El caballo farfulló algo que nadie consiguió entender.

—El ermitaño dice que Shasta probablemente consiguió llegar hasta el rey Lune a tiempo —continuó ella—, de modo que parece que todos nuestros problemas han terminado. ¡Narnia, por fin, Bree!

—Jamás veré Narnia —dijo Bree en voz baja.

—¿No te encuentras bien, querido? —inquirió Aravis.

Bree se volvió por fin, con una expresión tan lúgubre en el rostro como sólo es posible ver en la cara de un caballo.

—Regresaré a Calormen —declaró.

—¿Qué? —exclamó ella—. ¿De vuelta a la esclavitud?

—Sí —asintió él—; la esclavitud es lo único para lo que sirvo. ¿Cómo podría presentarme ahora ante los caballos libres de Narnia? ¡Yo, que dejé a una yegua, una chiquilla y un niño abandonados para que los devoraran los leones mientras galopaba a toda velocidad para salvar mi miserable pellejo!

—Todos corrimos tanto como pudimos —indicó Hwin.

—¡Shasta no lo hizo! —resopló él—. O al menos corrió en la dirección correcta: corrió hacia atrás. Y eso es lo que más me avergüenza. Yo, que me llamaba a mí mismo caballo de batalla y me he jactado de haber tomado parte en un centenar de combates, verme superado por un chiquillo humano; ¡un niño, un simple potrillo, que jamás había empuñado una espada, ni tenido una buena crianza ni ejemplo que seguir en su vida!

—Lo sé —dijo Aravis—. Yo sentí lo mismo. Shasta estuvo maravilloso. Yo soy tan mala como tú, Bree. Lo he estado desairando y mirando por encima del hombro desde que nos conocimos y ahora resulta ser el mejor de todos nosotros. Pero considero que sería mejor quedarnos y decirle que lo sentimos que regresar a Calormen.

—Eso puede estar bien para ti —repuso Bree—. Tú no te has deshonrado; pero yo lo he perdido todo.

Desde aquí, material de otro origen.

(* ===== verification/IdentityService.v ===== *)
(** * The services of identity

    One definition per method of the services auth, user, organization, member,
    apikey and session of packages/application/identity.  [c] is the request
    context, [ip] and [ua] what the handlers pass of the client. *)

From S2P Require Import Prelude GoLib Errors Postgres Sql Rbac DeployModel Rows Repository ControlPlane Password IdentityModel Slug IdentityStore.

(** ** The audit log's actions (audit/logger.go) *)

Definition ActionLogin : string := "auth.login".
Definition ActionLogout : string := "auth.logout".
Definition ActionRegister : string := "auth.register".
Definition ActionPasswordReset : string := "auth.password_reset".
Definition ActionPasswordChange : string := "auth.password_change".
Definition ActionOrgCreate : string := "org.create".
Definition ActionOrgUpdate : string := "org.update".
Definition ActionOrgDelete : string := "org.delete".
Definition ActionMemberInvite : string := "member.invite".
Definition ActionMemberRemove : string := "member.remove".
Definition ActionMemberRoleChange : string := "member.role_change".
Definition ActionAPIKeyCreate : string := "apikey.create".
Definition ActionAPIKeyRotate : string := "apikey.rotate".
Definition ActionAPIKeyDelete : string := "apikey.delete".
Definition ActionSessionRevoke : string := "session.revoke".
Definition ActionTokenRevoke : string := "token.revoke".

Definition entry_of (userID orgID : option string) (action resourceType resourceID metadata ip ua : string) : Entry :=
  {| Entry.ID := ""; Entry.OrgID := orgID; Entry.UserID := userID; Entry.Action := action;
     Entry.ResourceType := resourceType; Entry.ResourceID := resourceID; Entry.Metadata := metadata;
     Entry.IPAddress := ip; Entry.UserAgent := ua; Entry.RequestID := ""; Entry.CorrelationID := ""; Entry.CreatedAt := 0 |}.

(** ** Requests and results *)

Record TokenPair := { AccessToken : string; RefreshToken : string; ExpiresAt : Time; TokenType : string }.

Record RegisterInput := { reg_Email : string; reg_Password : string; reg_DisplayName : string; reg_OrgName : string }.
Record LoginInput := {
  login_Email : string; login_Password : string; login_RememberMe : bool; login_DeviceName : string; login_OrgID : string;
}.
Record ResetPasswordInput := { reset_Token : string; reset_NewPassword : string }.
Record ChangePasswordInput := { CurrentPassword : string; NewPassword : string }.
Record UpdateProfileInput := {
  prof_DisplayName : option string; prof_AvatarURL : option string; prof_Timezone : option string;
  prof_Locale : option string; prof_Preferences : option string;
}.
Record CreateOrgInput := { org_Name : string; org_Slug : string }.
Record UpdateOrgInput := {
  upd_Name : option string; upd_AvatarURL : option string; upd_Settings : option string;
  upd_Metadata : option string; upd_Limits : option string;
}.
Record InviteInput := { inv_Email : string; inv_Role : string }.
Record CreateKeyInput := { key_Name : string; key_Scopes : list string; key_ExpiresAt : option Time }.

Module AuthConfig.
Record t := mk { redis : bool; refreshTTL : Duration; jwt : JwtConfig.t; hasher : Hasher }.
End AuthConfig.

(** [NewService], from the configured lifetime. *)
Definition NewAuthService (redis : bool) (refreshTTL : Duration) (jwt : JwtConfig.t) (h : Hasher) : AuthConfig.t :=
  AuthConfig.mk redis (if refreshTTL <=? 0 then 30 * 24 * Hour else refreshTTL) (NewManager jwt) h.

Definition NormalizeSlug (s : string) : string := Slugify s.

Definition zero_user : User := User.mk "" "" None "" "" "" "" "" "" "" "" None None 0 0 None.

Section services.
Context {W : Type} `{IW : IdentityWorld W} `{D : Driver} `{So : Sorter} `{Dg : Digest} `{ST : ServerTyping}.
Context `{J : JwtLibrary} `{Ar : Argon2}.
Implicit Types (c : Caller) (ip ua : string).

(** ** Authentication (auth/service.go) *)

Section auth.
Context (cfg : AuthConfig.t).

Definition rateLimitLogin (ip : string) : db (iddb W) unit :=
  if negb (AuthConfig.redis cfg) || (ip =s? "") then mret tt
  else
    r ← draw id_world_l (allow_login ("identity:login:" +:+ ip));
    allowed ← of_result r;
    if allowed : bool then mret tt else fail_with (WithRetryable (RateLimited "too many attempts") true).

Definition hash_password (password : string) : db (iddb W) string :=
  salt ← draw id_world_l (random_salt (Params.SaltLength (Hasher.params (AuthConfig.hasher cfg))));
  of_result (Password.Hash (AuthConfig.hasher cfg) password salt).

(** Two calls of [Verify] are enough. *)
Definition verify_password (password encoded : string) : bool :=
  match Verify 2 (AuthConfig.hasher cfg) password encoded with Some b => b | None => false end.

Definition Register c (i : RegisterInput) ip ua : db (iddb W) User :=
  _ ← rateLimitLogin ip;
  taken ← ExistsEmail (reg_Email i);
  if taken : bool then fail_with (InvalidArgument "registration failed")
  else
    hash ← hash_password (reg_Password i);
    u ← Transact_in id_world_l (
      u ← User_Create (reg_Email i) hash (reg_DisplayName i);
      _ ← Activate (User.ID u);
      _ ← (if negb (reg_OrgName i =s? "")
           then o ← Org_Create (reg_OrgName i) (NormalizeSlug (reg_OrgName i)) (User.ID u);
                _ ← AddOwner (Organization.ID o) (User.ID u); mret tt
           else mret tt);
      mret u);
    _ ← ignore (Record_ c (entry_of (Some (User.ID u)) None ActionRegister "" "" "" ip ua));
    r ← attempt (User_GetByID (User.ID u));
    mret (match r with Ok u => u | Err _ => zero_user end).

Definition issueTokens c (userID : string) (orgID : option string) (deviceType deviceName ip ua : string) (remember : bool)
    : db (iddb W) TokenPair :=
  '(refreshRaw, refreshHash) ← Generate 32;
  let ttl := if remember then AuthConfig.refreshTTL cfg else 24 * Hour in
  now ← now_;
  sess ← Session_Create userID orgID refreshHash deviceName deviceType ip ua remember (now + ttl);
  '(access, exp) ← IssueAccessToken (AuthConfig.jwt cfg) userID (Session.ID sess) (default "" orgID);
  _ ← ignore (RecordLogin userID);
  _ ← ignore (Record_ c (entry_of (Some userID) None ActionLogin "" "" "" ip ua));
  mret {| AccessToken := access; RefreshToken := refreshRaw; ExpiresAt := exp; TokenType := "Bearer" |}.

Definition invalid_credentials : Error := Unauthenticated "invalid credentials".

Definition Login c (i : LoginInput) ip ua : db (iddb W) TokenPair :=
  _ ← rateLimitLogin ip;
  r ← attempt (GetByEmail (login_Email i));
  match r with
  | Err _ => fail_with invalid_credentials
  | Ok u =>
      if negb (verify_password (login_Password i) (User.PasswordHash u)) then fail_with invalid_credentials
      else if User.Status u =s? User.StatusSuspended then fail_with (PermissionDenied "account suspended")
      else if negb (User.CanLogin u) then fail_with invalid_credentials
      else
        orgID ← (if negb (login_OrgID i =s? "")
                 then _ ← on_error (λ _, Platform (PermissionDenied "not a member of organization"))
                            (GetActive (login_OrgID i) (User.ID u));
                      mret (Some (login_OrgID i))
                 else mret None);
        issueTokens c (User.ID u) orgID Session.DeviceBrowser (login_DeviceName i) ip ua (login_RememberMe i)
  end.

Definition Refresh c (refreshToken : string) ip ua : db (iddb W) TokenPair :=
  sess ← on_error (λ _, Platform (Unauthenticated "invalid refresh token")) (GetByRefreshHash (Hash refreshToken));
  revoked ← on_error (λ _, Platform (Unauthenticated "session revoked"))
              (IsSessionRevoked (AuthConfig.redis cfg) (Session.ID sess));
  if revoked : bool then fail_with (Unauthenticated "session revoked")
  else
    '(newRaw, newHash) ← Generate 32;
    _ ← RotateRefresh (Session.ID sess) newHash;
    '(access, exp) ← IssueAccessToken (AuthConfig.jwt cfg) (Session.UserID sess) (Session.ID sess)
                       (default "" (Session.OrgID sess));
    _ ← ignore (Record_ c (entry_of (Some (Session.UserID sess)) None "auth.refresh" "" "" "" ip ua));
    mret {| AccessToken := access; RefreshToken := newRaw; ExpiresAt := exp; TokenType := "Bearer" |}.

Definition Logout c (refreshToken : string) ip ua : db (iddb W) unit :=
  r ← attempt (GetByRefreshHash (Hash refreshToken));
  match r with
  | Err _ => mret tt
  | Ok sess =>
      _ ← Session_Revoke (Session.ID sess) (Session.UserID sess);
      _ ← ignore (RevokeSession (AuthConfig.redis cfg) (Session.ID sess) (Session.ExpiresAt sess));
      Record_ c (entry_of (Some (Session.UserID sess)) None ActionLogout "" "" "" ip ua)
  end.

Definition Auth_LogoutAll c (userID exceptSessionID : string) ip ua : db (iddb W) unit :=
  _ ← Repository_RevokeAll userID exceptSessionID;
  Record_ c (entry_of (Some userID) None ActionLogout "" "" "{all_devices:true}" ip ua).

Definition RequestPasswordReset c (email : string) ip ua : db (iddb W) string :=
  r ← attempt (GetByEmail email);
  match r with
  | Err _ => mret ""
  | Ok u =>
      '(raw, hash) ← Generate 32;
      now ← now_;
      _ ← CreatePasswordResetToken (User.ID u) hash (now + Hour);
      _ ← ignore (Record_ c (entry_of (Some (User.ID u)) None ActionPasswordReset "" "" "" ip ua));
      mret raw
  end.

Definition ResetPassword c (i : ResetPasswordInput) ip ua : db (iddb W) unit :=
  userID ← on_error (λ _, Platform (Unauthenticated "invalid or expired reset token"))
             (ConsumePasswordResetToken (Hash (reset_Token i)));
  pwHash ← hash_password (reset_NewPassword i);
  _ ← SetPassword userID pwHash;
  _ ← ignore (Repository_RevokeAll userID "");
  Record_ c (entry_of (Some userID) None ActionPasswordReset "" "" "" ip ua).

(** The context key it reads is one that nothing sets. *)
Definition tenantSessionID c : string := "".

Definition ChangePassword c (userID : string) (i : ChangePasswordInput) ip ua : db (iddb W) unit :=
  u ← User_GetByID userID;
  if negb (verify_password (CurrentPassword i) (User.PasswordHash u))
  then fail_with (Unauthenticated "invalid current password")
  else
    pwHash ← hash_password (NewPassword i);
    _ ← SetPassword userID pwHash;
    _ ← ignore (Repository_RevokeAll userID (tenantSessionID c));
    Record_ c (entry_of (Some userID) None ActionPasswordChange "" "" "" ip ua).

Definition VerifyEmail c (token ip ua : string) : db (iddb W) unit :=
  userID ← on_error (λ _, Platform (Unauthenticated "invalid or expired verification token"))
             (ConsumeEmailToken (Hash token));
  _ ← Activate userID;
  Record_ c (entry_of (Some userID) None "auth.email_verify" "" "" "" ip ua).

—Mi buen caballo —intervino el ermitaño, que se había aproximado a ellos sin que lo advirtieran debido a que sus pies descalzos hacían poquísimo ruido sobre aquella hierba tierna y cubierta de rocío—. Mi buen caballo, no has perdido nada excepto tu vanidad. No, no, primo. No eches hacia atrás las orejas ni sacudas las crines ante mí. Si realmente te sientes tan humillado como parecía hace un minuto, debes aprender a atender a razones. No eres el caballo magnífico que habías llegado a creer que eras, porque vivías entre caballos incapaces de hablar. Desde luego eras más valiente e inteligente que ellos. ¡Eso era así! Pero eso no significa que vayas a ser alguien excepcional en Narnia. No obstante, desde el momento en que sepas esto, serás un caballo muy decente, y aceptarás las cosas tal como vienen. Y ahora, si tú y mi otro pariente de cuatro patas queréis venir a la puerta de la cocina, veremos cómo va ese salvado caliente.